Activity
Of the entries below, return exactly those lines that fall between the one containing "inr output =>" and the one containing "let o := Object.SetMultipartID", the two end lines included.

[Dataset entries]
*** Block opens ***

Lemma buffers_clean_and_disjoint_witness :
  ∃ a s', DmaHeap.allocate_from_pool 5 sample_heap = (Ok (Some a), s') ∧
    DmaHeap.as_ref a s' = replicate 5 0%Z.
Proof.
  destruct (DmaHeap.allocate_from_pool 5 sample_heap) as [[[a|]|[]|] s'] eqn:E.
  - exists a, s'. split; [reflexivity|].
    exact (proj1 (buffers_clean_and_disjoint sample_heap s' [] 5 a sample_reachable (or_introl E))).
  - apply (f_equal fst) in E. vm_compute in E. discriminate.
  - apply (f_equal fst) in E. vm_compute in E. discriminate.
Defined.

Lemma pool_serves_witness :
  ∃ a s', DmaHeap.allocate_from_pool 5 sample_heap = (Ok (Some a), s') ∧ size a = 5.
Proof.
  destruct (pool_serves sample_heap [] 5 sample_reachable) as (_ & H & _).
  apply H.
  - unfold DmaHeap.POOL_ALLOC_SIZE_REQ_RESP. lia.
  - unfold DmaHeap.POOL_SIZE, pooled_count. cbn. lia.
Defined.
(** X20: what the reboot budget buys.  A parent that supervises a child
    with a budget of [n], whose children exit without plan one after the
    other, each replacement reporting [ReadyOK], restarts [n] times: it is
    then still in its loop, supervising the last replacement, with the
    budget at 0.  The exit after that ends the process with status -1, and
    the goroutine does nothing to the dead child before: it is neither
    released nor closed. *)
Theorem budget_pays_for_restarts (l : list answers) (a : answers) (d : Daemon)
    (c : cmd) :
  supervising d c ->
  rebootTimes d = Z.of_nat (length l) ->
  rebootTimes d <= int_max ->
  Forall starts_ready l ->
  let d' := final_state d (crashes l) in
  snd (run_parent d (crashes l)) = Running /\
  (exists c', supervising d' c') /\
  rebootTimes d' = 0 /\
  next_cmd d' = (next_cmd d + length l)%nat /\
  snd (run_parent d (crashes (l ++ [a]))) = Exited (-1) /\
  trace (final_state d (crashes (l ++ [a]))) = trace d'.
Proof.
  intros Hsup Hn Hmax Hall d'. subst d'. unfold final_state.
  destruct (crashes_within_budget l d c Hsup) as (ds & R & (c' & Sup) & B & N);
    [lia|exact Hall|].
  unfold crashes in *. rewrite map_app. cbn [map].
  rewrite (run_parent_app _ [ChildExit a] d ds R). rewrite R. cbn [fst snd].
  split; [reflexivity|]. split; [exists c'; exact Sup|].
  split; [lia|]. split; [exact N|].
  assert (B0 : rebootTimes (last ds d) = 0) by lia.
  destruct Sup as (Hx & Hw & Hu & Hk).
  destruct (last ds d) as [rt uf kf x w df nc tr] eqn:EL. fields.
  clear B. subst rt uf kf x w.
  assert (E : step (ChildExit a) (mkDaemon 0 0 0 (Some c') (Some c') df nc tr)
              = (mkDaemon (-1) 0 0 (Some c') (Some c') df nc tr, Exited (-1)))
    by reflexivity.
  cbn [run_parent]. rewrite E. cbn [fst snd].
  split; [reflexivity|].
  rewrite last_last. reflexivity.
Qed.

(** The parent that is up, with the default budget of 3, and four exits. *)
Lemma budget_pays_for_restarts_witness :
  let l := [child_ready; child_ready; child_ready] in
  let d' := final_state parent_up (crashes l) in
  snd (run_parent parent_up (crashes l)) = Running /\
  (exists c', supervising d' c') /\
  rebootTimes d' = 0 /\
  next_cmd d' = (next_cmd parent_up + length l)%nat /\
  snd (run_parent parent_up (crashes (l ++ [child_ready]))) = Exited (-1) /\
  trace (final_state parent_up (crashes (l ++ [child_ready]))) = trace d'.
Proof.
  apply (budget_pays_for_restarts [child_ready; child_ready; child_ready]
           child_ready parent_up O).
  - repeat split.
  - reflexivity.
  - vm_compute. discriminate.
  - repeat constructor.
Defined.

(** *** What no handler does *)

Ltac crack :=
  repeat (fields; change (1 =? 1) with true; change (0 =? 1) with false;
    cbv beta iota;
    match goal with
    | |- context [start_err ?a] => destruct (start_err a) eqn:?
    | |- context [ParentRead (ready ?a) ready_visitor false] =>
        destruct (ParentRead (ready a) ready_visitor false) as [[|] ?] eqn:?
    | |- context [exit_write_err ?a] => destruct (exit_write_err a)
    | |- context [ParentRead (exit_reply ?a) exit_visitor tt] =>
        destruct (ParentRead (exit_reply a) exit_visitor tt) as [? [?|]]
    | |- context [if ?b then _ else _] => destruct b eqn:?
    | |- context [match ?x with _ => _ end] => is_var x; destruct x
    end).

Ltac added_trace :=
  repeat rewrite <- app_assoc; cbn [app];
  first [ exists []; rewrite app_nil_r; split; [reflexivity|]
        | eexists; split; [reflexivity|] ].
Definition M2 (W A : Type) : Type := Session.t W -> Outcome A * Session.t W.

Definition ret2 {W A : Type} (a : A) : M2 W A := fun ss => (Normal a, ss).

Definition bind2 {W A B : Type} (m : M2 W A) (k : A -> M2 W B) : M2 W B :=
  fun ss =>
    match m ss with
    | (Normal a, ss') => k a ss'
    | (Panic r, ss') => (Panic r, ss')
    end.

(** A computation on the calls of [S3.t], run in a session: its calls are
    appended to the session's log. *)
Definition inSession {W A : Type} (m : M W A) : M2 W A :=
  fun ss =>
    let '(r, w) := m (World.mk (Session.backend ss) []) in
    (r, Session.mk (World.backend w) (Session.calls ss ++ map inl (World.calls w))).

Definition invokeMore {W I O : Type} (f : I -> W -> (error + O) * W)
    (tag : I -> CallMore) (input : I) : M2 W (error + O) :=
  fun ss =>
    let '(r, b) := f input (Session.backend ss) in
    (Normal r, Session.mk b (Session.calls ss ++ [inr (tag input)])).

Declare Scope session_scope.
Delimit Scope session_scope with session.

Notation "x <- m ;; k" := (bind2 m (fun x => k))
  (at level 61, m at next level, right associativity) : session_scope.

Module pairStorageStat.
Record t : Type := mk {
  HasExceptedBucketOwner : bool;
  ExceptedBucketOwner : string;
  HasMultipartID : bool;
  MultipartID : string;
  HasObjectMode : bool;
  ObjectMode : ObjectMode;
  HasServerSideEncryptionCustomerAlgorithm : bool;
  ServerSideEncryptionCustomerAlgorithm : string;
  HasServerSideEncryptionCustomerKey : bool;
  ServerSideEncryptionCustomerKey : list byte
}.
End pairStorageStat.

Module pairStorageCreateDir.
Record t : Type := mk {
  HasStorageClass : bool;
  StorageClass : string;
  HasExceptedBucketOwner : bool;
  ExceptedBucketOwner : string
}.
End pairStorageCreateDir.

(** [createLink] reads none of its options. *)
Module pairStorageCreateLink.
Record t : Type := mk { }.
End pairStorageCreateLink.

(** What [createDir] returns as error: the error of an operation that is not
    implemented, or the error of the backend. *)
Inductive createDirError : Type :=
| NewOperationNotImplementedError (op : string)
| PutObjectError (err : error).

(** The object that [stat] and [createLink] return: the fields of [Object.t]
    and the two further fields that only they set, the link target and (in
    [stat]) the content type. *)
Module StatObject.
Record t : Type := mk {
  Object : Object.t;
  LinkTarget : option string;
  ContentType : option string
}.
End StatObject.

(* metadataLinkTargetHeader is the name of the user-defined metadata name used
   to store the link target. *)
Definition metadataLinkTargetHeader : string := "x-amz-meta-bs-link-target".

(** The lookup [metadata[name]] with its presence flag. *)
Fixpoint lookupMetadata (name : string) (metadata : list (string * option string))
  : option (option string) :=
  match metadata with
  | [] => None
  | (k, v) :: rest => if (k =? name)%string then Some v else lookupMetadata name rest
  end.

(** [if v := aws.StringValue(p); v != "" { field = v }] on a zero field. *)
Definition nonEmpty (p : option string) : string :=
  let v := StringValue p in if negb (v =? "")%string then v else "".

Section SessionOps.
Variable W : Type.
Variable s : Storage.t W.
Variable more : S3More.t W.

Local Open Scope session_scope.

Definition createMultipart (path : string) (opt : pairStorageCreateMultipart.t)
  : M2 W (error + Object.t) :=
  let rp := getAbsPath s path in
  match formatCreateMultipartUploadInput s path opt with
  | inl err => ret2 (inl err)
  | inr input =>
      res <- invokeMore (S3More.CreateMultipartUpload more)
               CallCreateMultipartUpload input ;;
      match res with
      | inl err => ret2 (inl err)
      | inr output =>
          let o := newObject true in
          let o := Object.SetID rp o in
          let o := Object.SetPath path o in
          let o := Object.SetMode (Z.lor (Object.Mode o) ModePart) o in
          let o := Object.SetMultipartID
                     (StringValue (CreateMultipartUploadOutput.UploadId output)) o in
          let sm :=
            ObjectSystemMetadata.mk
              (nonEmpty (CreateMultipartUploadOutput.ServerSideEncryption output))
              (nonEmpty (CreateMultipartUploadOutput.SSEKMSKeyId output))
              (match CreateMultipartUploadOutput.BucketKeyEnabled output with
               | Some v => v
               | None => false
               end)
              (nonEmpty (CreateMultipartUploadOutput.SSEKMSEncryptionContext output))
              (nonEmpty (CreateMultipartUploadOutput.SSECustomerAlgorithm output))
              (nonEmpty (CreateMultipartUploadOutput.SSECustomerKeyMD5 output))
              "" in
          ret2 (inr (Object.SetSystemMetadata sm o))
      end
  end.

*** Block closes ***

Exercise result
      | inr output =>
          let o := newObject true in
          let o := Object.SetID rp o in
          let o := Object.SetPath path o in
          let o := Object.SetMode (Z.lor (Object.Mode o) ModePart) o in
          let o := Object.SetMultipartID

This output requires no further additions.